═══ Dataset records

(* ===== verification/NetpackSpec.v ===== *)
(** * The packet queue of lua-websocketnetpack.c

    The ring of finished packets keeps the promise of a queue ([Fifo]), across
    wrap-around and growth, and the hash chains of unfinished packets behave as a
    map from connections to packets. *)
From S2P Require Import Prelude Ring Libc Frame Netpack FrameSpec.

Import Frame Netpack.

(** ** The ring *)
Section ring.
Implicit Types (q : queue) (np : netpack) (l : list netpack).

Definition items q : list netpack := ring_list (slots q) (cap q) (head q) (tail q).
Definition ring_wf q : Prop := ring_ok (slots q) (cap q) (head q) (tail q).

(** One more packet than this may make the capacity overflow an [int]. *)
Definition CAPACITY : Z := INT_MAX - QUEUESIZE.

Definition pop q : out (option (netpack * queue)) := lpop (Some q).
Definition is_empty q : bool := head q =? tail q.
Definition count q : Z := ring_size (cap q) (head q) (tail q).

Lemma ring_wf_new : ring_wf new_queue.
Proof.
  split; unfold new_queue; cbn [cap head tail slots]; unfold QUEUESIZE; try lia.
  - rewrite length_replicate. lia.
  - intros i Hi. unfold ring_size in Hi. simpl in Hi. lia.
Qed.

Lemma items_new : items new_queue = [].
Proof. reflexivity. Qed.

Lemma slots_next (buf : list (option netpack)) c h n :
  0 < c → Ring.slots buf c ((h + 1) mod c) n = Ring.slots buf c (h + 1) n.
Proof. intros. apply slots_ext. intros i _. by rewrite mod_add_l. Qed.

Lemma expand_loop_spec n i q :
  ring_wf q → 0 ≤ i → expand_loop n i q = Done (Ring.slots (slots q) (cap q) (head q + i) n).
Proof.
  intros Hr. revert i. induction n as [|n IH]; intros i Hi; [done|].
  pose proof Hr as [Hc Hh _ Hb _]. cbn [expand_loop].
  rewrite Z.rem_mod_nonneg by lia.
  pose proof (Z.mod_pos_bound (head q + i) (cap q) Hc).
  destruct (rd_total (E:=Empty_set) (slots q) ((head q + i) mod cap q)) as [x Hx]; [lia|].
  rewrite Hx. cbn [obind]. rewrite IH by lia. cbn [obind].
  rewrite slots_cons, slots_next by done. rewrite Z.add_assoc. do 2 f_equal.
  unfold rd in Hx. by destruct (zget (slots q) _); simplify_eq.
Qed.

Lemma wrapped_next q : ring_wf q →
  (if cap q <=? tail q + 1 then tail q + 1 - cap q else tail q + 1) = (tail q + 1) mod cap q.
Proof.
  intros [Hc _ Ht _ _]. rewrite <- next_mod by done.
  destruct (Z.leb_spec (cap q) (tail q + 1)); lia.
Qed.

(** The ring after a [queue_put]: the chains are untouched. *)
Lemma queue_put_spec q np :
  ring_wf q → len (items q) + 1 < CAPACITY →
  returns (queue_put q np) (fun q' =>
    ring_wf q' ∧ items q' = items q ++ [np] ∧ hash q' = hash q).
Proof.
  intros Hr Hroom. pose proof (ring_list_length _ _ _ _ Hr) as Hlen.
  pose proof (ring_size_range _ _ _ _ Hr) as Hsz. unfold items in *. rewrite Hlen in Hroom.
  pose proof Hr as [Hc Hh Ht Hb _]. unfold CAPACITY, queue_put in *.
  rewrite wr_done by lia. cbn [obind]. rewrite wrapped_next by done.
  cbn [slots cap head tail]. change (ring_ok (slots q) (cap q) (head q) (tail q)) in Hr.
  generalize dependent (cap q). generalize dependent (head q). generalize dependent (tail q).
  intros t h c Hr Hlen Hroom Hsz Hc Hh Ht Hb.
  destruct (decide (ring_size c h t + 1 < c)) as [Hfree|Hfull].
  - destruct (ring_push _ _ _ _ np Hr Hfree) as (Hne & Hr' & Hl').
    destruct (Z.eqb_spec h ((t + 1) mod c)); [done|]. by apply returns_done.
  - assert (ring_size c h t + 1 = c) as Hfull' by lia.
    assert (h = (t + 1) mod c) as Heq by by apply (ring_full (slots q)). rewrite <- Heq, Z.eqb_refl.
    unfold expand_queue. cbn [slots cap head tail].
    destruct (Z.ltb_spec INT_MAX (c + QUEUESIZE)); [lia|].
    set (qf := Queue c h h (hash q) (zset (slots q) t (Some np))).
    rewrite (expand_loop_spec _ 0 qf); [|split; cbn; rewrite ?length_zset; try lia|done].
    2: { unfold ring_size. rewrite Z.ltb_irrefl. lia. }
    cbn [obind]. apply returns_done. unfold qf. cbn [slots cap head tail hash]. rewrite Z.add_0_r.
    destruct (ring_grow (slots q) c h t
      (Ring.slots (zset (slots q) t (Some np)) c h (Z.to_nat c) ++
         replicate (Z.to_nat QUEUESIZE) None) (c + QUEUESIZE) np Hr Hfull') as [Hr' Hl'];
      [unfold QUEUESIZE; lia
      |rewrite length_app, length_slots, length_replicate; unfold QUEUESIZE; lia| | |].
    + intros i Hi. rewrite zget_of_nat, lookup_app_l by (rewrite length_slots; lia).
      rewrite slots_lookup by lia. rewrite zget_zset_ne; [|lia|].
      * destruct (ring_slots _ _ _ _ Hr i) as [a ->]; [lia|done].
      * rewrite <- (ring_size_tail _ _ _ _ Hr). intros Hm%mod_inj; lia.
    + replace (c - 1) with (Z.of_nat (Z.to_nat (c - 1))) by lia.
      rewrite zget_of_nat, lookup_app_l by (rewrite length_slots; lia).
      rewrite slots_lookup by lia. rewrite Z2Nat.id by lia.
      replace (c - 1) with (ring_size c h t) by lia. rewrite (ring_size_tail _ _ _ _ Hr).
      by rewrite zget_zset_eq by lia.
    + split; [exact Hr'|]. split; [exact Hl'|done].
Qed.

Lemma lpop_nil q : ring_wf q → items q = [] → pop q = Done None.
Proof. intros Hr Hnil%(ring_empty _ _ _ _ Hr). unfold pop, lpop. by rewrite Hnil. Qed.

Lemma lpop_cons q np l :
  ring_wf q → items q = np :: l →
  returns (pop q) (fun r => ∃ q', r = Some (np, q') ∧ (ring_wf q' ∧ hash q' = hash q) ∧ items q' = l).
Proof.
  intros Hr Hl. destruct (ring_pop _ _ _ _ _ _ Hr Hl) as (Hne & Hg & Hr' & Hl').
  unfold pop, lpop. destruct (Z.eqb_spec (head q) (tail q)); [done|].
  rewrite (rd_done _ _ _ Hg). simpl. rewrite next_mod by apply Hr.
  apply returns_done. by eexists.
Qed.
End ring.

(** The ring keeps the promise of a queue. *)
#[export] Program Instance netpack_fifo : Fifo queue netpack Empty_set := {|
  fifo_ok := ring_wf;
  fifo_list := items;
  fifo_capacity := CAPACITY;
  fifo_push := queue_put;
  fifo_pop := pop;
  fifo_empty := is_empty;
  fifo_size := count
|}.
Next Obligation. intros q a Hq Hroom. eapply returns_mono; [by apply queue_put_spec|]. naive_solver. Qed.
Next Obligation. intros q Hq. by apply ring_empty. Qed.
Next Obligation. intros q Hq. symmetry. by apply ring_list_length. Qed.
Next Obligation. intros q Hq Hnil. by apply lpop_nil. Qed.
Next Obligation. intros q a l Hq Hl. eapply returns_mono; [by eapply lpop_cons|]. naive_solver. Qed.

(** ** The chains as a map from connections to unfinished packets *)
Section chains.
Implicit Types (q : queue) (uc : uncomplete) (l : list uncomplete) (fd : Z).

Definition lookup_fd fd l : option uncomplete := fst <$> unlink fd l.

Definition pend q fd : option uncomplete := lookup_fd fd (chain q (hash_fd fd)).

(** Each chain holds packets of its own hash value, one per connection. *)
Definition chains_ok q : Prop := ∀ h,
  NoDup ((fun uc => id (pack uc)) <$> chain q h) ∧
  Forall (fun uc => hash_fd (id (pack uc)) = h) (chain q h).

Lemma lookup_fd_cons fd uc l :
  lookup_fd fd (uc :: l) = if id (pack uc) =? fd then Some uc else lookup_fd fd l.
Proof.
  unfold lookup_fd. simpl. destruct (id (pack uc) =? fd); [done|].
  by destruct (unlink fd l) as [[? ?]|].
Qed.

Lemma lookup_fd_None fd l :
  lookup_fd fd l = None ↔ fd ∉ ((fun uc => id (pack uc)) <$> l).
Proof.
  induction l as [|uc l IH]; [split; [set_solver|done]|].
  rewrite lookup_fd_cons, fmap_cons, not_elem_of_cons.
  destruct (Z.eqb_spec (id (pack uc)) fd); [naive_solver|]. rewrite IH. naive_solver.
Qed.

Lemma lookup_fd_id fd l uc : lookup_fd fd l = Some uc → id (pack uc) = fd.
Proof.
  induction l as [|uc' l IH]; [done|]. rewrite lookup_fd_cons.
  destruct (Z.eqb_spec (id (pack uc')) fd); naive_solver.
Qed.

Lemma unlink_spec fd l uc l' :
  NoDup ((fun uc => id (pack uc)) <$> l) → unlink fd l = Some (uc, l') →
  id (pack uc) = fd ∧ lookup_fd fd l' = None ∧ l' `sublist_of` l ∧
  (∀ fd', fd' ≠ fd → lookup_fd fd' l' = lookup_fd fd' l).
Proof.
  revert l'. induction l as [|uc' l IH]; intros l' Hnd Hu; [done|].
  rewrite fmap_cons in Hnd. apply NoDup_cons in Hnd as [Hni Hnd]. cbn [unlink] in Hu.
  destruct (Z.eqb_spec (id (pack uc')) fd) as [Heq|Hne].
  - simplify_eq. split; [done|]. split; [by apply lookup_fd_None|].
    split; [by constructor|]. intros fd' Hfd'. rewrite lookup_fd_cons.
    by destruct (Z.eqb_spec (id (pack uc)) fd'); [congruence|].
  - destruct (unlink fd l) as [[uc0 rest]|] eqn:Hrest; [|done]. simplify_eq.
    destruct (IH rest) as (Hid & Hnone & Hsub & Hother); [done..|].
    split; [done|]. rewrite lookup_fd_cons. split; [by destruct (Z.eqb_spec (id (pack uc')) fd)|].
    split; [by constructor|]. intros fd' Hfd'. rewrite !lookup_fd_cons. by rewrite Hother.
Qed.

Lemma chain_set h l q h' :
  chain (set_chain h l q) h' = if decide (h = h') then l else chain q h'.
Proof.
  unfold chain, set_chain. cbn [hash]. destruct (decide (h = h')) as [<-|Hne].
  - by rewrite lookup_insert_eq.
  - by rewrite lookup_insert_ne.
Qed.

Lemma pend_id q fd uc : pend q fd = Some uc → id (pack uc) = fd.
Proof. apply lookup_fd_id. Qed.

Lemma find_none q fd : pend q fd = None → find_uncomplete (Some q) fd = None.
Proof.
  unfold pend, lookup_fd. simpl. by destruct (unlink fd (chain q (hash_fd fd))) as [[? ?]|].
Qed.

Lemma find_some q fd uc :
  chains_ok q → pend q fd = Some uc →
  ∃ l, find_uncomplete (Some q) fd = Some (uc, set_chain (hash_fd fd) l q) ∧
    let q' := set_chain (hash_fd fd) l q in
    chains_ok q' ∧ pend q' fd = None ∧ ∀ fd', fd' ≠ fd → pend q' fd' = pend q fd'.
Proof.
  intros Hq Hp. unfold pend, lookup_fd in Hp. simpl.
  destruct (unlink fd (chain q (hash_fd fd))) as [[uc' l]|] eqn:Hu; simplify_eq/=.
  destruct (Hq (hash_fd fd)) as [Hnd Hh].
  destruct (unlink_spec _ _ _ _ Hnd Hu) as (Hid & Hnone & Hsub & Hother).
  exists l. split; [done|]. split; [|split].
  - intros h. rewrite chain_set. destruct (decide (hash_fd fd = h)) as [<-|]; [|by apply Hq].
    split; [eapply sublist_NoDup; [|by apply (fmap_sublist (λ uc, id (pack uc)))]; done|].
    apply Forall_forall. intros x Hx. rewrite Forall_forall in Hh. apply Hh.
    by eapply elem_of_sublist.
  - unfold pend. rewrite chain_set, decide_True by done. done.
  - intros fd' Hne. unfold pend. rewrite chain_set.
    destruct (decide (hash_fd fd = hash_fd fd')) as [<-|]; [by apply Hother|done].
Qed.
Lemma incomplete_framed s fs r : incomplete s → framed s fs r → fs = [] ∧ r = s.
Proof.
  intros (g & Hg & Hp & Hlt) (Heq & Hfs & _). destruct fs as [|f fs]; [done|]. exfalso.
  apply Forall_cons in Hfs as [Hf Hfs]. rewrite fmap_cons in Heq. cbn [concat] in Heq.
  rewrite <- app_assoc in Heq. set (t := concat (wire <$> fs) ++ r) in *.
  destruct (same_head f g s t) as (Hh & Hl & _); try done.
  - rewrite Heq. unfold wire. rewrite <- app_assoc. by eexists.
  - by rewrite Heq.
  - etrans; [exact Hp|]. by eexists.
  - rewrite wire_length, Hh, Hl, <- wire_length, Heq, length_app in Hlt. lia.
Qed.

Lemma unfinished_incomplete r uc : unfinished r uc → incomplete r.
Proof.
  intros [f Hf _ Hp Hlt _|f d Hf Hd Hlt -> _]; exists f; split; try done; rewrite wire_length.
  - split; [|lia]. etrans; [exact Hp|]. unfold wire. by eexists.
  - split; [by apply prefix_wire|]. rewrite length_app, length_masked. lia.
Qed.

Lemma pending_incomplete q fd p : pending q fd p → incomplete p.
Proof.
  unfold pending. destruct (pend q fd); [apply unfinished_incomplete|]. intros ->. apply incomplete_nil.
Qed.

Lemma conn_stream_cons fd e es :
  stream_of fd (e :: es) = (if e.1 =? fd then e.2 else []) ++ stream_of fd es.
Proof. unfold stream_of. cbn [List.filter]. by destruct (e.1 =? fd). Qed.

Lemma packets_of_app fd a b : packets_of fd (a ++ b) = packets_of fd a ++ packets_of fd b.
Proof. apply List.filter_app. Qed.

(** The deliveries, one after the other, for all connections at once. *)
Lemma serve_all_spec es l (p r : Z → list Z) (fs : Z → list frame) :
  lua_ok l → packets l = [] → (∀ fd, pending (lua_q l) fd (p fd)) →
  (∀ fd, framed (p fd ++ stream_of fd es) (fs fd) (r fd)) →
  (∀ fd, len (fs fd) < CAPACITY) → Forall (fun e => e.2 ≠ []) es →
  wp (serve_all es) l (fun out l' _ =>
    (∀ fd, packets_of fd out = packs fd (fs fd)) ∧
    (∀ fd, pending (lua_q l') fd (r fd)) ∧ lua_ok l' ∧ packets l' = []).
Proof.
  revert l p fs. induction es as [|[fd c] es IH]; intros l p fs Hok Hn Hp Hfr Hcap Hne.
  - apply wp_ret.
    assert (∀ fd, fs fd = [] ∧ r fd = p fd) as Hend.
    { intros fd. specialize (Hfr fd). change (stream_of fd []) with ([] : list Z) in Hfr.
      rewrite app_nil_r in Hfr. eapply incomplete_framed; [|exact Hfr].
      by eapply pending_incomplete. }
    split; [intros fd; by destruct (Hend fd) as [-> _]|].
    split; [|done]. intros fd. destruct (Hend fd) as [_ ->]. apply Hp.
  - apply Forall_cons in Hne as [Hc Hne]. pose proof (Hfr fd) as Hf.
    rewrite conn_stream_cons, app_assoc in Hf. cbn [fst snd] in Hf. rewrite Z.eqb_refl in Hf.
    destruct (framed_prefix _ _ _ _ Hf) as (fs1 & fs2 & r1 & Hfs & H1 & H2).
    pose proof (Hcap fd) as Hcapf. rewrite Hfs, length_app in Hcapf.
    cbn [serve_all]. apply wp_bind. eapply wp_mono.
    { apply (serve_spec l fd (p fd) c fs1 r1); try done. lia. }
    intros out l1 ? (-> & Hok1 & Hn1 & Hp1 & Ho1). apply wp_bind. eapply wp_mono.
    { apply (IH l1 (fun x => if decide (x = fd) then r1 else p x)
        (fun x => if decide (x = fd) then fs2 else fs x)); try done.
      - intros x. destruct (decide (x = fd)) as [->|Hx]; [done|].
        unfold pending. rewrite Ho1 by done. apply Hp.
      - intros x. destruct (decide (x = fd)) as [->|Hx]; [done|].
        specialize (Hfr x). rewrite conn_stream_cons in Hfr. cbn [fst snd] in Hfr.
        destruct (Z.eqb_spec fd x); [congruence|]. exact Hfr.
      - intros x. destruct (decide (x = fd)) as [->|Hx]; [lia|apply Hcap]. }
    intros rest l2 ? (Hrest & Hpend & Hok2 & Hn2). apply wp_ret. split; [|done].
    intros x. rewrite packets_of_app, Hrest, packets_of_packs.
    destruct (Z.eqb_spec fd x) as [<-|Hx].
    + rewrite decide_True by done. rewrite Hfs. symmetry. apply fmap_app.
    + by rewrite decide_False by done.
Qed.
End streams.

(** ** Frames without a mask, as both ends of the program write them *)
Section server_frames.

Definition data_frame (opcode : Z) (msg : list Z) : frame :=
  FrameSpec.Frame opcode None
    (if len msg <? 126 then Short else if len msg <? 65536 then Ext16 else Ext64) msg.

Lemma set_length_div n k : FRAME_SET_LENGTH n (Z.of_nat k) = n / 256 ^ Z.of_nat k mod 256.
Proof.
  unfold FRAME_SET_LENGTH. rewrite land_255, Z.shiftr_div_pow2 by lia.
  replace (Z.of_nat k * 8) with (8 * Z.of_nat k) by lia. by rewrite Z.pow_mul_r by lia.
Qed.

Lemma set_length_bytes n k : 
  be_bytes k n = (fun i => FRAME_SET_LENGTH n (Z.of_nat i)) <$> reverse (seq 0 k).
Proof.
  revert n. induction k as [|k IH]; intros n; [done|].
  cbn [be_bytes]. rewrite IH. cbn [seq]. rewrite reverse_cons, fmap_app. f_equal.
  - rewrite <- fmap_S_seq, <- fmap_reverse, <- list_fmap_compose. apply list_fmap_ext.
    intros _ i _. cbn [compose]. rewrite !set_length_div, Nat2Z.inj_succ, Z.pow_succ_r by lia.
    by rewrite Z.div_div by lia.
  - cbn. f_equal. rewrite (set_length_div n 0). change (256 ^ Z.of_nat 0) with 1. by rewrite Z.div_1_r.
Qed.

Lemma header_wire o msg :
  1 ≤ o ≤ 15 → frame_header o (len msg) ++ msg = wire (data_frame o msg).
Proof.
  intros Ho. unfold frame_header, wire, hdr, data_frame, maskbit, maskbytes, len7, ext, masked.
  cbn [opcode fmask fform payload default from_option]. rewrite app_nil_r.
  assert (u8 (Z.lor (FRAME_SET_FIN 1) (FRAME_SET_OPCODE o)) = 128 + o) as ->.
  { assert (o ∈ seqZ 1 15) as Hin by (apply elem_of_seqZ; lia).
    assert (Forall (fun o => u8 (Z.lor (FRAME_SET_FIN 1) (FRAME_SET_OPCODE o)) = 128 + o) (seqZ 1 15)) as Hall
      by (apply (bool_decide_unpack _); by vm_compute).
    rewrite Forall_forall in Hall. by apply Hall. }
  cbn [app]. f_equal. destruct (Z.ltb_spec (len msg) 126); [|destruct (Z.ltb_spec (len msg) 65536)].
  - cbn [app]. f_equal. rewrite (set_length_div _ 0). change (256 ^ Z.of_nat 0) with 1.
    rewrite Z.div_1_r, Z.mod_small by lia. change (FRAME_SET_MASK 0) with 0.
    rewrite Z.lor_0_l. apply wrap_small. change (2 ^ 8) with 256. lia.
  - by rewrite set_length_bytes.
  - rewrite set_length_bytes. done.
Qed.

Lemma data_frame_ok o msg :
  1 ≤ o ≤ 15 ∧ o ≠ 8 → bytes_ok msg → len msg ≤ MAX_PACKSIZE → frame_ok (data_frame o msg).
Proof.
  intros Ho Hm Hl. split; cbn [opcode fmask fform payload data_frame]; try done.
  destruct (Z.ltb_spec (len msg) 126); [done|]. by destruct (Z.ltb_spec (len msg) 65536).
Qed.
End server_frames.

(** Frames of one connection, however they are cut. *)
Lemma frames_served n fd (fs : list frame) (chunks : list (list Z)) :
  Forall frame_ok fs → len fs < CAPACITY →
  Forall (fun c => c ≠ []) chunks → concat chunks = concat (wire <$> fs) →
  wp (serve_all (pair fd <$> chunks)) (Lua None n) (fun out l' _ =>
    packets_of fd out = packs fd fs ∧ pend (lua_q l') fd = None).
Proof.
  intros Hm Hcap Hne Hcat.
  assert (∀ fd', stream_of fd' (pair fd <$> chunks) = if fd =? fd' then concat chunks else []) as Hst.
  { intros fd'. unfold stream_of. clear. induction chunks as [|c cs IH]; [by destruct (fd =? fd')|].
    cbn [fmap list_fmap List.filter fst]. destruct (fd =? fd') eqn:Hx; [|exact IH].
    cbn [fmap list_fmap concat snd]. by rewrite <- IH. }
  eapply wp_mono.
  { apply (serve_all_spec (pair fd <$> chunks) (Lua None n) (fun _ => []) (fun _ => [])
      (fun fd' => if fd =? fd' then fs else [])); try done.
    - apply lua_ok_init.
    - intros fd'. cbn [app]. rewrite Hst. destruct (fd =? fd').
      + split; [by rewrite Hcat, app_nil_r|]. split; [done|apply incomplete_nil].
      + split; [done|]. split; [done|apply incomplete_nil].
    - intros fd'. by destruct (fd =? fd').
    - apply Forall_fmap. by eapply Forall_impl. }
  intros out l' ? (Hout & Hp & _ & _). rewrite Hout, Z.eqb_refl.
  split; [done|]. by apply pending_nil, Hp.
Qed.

══════

What is required:
In the records above, locate the lines holding the word "Hnil". Copy each of them.

Expected output:
Proof. intros Hr Hnil%(ring_empty _ _ _ _ Hr). unfold pop, lpop. by rewrite Hnil. Qed.
Next Obligation. intros q Hq Hnil. by apply lpop_nil. Qed.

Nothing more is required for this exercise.